++++ RECORDED DATA

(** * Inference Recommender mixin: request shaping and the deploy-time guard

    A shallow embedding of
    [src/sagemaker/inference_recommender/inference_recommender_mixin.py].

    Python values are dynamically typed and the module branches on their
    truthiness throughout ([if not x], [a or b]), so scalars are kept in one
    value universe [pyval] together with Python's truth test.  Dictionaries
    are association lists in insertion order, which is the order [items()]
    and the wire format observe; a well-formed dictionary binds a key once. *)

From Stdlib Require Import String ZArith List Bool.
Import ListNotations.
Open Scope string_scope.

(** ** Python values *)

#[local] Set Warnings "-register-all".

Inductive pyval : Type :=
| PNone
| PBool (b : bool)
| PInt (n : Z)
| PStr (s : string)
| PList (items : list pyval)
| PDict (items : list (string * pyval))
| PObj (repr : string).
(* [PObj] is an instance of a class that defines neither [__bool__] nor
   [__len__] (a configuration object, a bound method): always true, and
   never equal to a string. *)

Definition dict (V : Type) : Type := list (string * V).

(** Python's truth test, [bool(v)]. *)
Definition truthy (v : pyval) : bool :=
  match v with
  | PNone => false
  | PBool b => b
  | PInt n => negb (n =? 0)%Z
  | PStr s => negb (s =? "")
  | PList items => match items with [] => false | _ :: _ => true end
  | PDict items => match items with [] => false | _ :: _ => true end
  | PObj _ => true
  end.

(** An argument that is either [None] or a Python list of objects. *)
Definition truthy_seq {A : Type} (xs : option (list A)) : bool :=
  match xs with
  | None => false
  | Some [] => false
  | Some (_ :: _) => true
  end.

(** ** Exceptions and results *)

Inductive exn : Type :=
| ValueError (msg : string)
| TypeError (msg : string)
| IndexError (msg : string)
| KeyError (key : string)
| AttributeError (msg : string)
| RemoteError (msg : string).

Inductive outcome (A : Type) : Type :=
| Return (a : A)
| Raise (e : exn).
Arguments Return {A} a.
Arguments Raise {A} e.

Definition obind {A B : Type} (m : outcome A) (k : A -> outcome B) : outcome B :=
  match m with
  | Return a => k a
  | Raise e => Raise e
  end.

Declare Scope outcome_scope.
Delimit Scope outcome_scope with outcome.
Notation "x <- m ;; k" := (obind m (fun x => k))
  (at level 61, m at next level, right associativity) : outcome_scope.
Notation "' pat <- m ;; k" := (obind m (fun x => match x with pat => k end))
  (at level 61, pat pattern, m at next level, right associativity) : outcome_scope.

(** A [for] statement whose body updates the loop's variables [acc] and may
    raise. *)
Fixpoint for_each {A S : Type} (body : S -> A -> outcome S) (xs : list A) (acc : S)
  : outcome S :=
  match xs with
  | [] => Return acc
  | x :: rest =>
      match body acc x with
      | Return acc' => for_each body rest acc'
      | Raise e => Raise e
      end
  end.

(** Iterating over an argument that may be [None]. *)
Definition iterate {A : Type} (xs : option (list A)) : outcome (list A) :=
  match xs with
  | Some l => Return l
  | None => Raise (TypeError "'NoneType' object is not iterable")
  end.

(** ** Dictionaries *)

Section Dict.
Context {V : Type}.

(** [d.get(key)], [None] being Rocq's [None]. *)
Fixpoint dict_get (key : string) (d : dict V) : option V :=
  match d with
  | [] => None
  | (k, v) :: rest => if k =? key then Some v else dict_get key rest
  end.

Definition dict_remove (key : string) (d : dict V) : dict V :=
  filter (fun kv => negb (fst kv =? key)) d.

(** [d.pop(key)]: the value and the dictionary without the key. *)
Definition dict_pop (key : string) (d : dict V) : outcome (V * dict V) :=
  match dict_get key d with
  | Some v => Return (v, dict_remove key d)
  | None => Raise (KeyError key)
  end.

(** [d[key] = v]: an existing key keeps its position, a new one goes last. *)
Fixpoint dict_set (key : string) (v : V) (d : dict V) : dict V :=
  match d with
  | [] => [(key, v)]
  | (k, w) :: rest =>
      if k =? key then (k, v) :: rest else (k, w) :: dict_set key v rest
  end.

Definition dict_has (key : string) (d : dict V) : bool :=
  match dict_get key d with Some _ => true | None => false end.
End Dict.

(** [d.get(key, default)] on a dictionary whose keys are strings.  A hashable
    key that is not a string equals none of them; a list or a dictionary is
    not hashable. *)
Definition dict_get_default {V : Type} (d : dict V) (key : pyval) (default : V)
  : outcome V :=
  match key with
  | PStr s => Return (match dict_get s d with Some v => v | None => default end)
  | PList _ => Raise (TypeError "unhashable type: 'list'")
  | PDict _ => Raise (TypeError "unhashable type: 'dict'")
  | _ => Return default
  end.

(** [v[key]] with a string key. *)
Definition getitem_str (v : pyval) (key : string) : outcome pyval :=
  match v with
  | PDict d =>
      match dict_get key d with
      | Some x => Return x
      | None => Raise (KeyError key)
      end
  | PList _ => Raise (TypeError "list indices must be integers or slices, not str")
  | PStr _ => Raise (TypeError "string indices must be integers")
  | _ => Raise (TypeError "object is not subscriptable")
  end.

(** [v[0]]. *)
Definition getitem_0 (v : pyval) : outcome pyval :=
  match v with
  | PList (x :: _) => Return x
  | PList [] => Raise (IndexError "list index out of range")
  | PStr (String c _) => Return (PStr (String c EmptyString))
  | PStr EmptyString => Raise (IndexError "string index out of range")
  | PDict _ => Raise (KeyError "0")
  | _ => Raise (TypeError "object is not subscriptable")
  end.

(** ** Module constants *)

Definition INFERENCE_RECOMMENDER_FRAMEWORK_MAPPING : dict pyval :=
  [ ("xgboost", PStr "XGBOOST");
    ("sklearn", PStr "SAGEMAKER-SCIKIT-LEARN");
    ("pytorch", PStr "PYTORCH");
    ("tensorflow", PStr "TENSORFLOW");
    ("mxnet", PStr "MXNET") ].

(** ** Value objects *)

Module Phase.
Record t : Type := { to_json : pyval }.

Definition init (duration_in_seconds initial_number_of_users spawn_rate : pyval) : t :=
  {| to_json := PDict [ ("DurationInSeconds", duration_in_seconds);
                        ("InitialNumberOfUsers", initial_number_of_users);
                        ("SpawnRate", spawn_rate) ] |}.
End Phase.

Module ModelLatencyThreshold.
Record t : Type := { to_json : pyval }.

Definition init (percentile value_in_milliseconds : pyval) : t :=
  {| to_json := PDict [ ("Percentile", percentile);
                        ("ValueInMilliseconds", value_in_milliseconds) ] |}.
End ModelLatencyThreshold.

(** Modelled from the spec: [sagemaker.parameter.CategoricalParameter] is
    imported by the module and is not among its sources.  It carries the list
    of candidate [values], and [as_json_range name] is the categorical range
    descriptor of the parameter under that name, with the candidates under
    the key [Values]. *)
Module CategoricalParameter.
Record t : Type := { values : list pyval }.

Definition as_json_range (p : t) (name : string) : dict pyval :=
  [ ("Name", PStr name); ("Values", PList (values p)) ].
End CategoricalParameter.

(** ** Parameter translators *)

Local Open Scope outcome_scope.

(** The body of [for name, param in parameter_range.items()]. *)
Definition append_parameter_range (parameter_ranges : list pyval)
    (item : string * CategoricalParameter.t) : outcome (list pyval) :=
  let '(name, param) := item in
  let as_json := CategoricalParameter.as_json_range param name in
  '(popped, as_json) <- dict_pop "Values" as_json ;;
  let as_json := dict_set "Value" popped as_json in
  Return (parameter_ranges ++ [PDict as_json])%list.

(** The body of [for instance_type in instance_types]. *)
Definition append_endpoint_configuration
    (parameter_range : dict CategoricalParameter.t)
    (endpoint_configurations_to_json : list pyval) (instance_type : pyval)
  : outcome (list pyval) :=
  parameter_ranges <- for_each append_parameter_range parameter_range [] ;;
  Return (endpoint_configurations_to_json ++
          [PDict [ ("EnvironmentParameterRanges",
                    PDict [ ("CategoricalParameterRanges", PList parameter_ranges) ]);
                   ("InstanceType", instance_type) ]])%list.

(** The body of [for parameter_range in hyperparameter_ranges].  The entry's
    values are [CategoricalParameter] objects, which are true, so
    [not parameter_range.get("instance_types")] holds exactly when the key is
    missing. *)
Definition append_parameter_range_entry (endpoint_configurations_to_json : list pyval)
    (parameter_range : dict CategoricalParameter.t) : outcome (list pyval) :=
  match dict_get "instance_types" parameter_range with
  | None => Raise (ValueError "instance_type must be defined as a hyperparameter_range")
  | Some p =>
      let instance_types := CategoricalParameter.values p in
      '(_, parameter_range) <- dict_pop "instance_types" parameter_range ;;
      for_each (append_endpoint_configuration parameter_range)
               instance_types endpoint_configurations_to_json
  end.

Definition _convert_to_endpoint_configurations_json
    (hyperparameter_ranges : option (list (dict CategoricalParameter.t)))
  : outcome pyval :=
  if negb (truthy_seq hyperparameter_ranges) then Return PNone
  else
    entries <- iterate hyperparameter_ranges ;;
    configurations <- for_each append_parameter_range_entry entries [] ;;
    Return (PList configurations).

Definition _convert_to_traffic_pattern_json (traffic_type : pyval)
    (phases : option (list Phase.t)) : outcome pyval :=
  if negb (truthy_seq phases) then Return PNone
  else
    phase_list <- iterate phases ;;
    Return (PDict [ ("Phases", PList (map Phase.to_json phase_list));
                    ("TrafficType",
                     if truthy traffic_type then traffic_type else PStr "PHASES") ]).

++++++++

The only reply wanted is the number of lines in the records above containing the word "ValueError".

2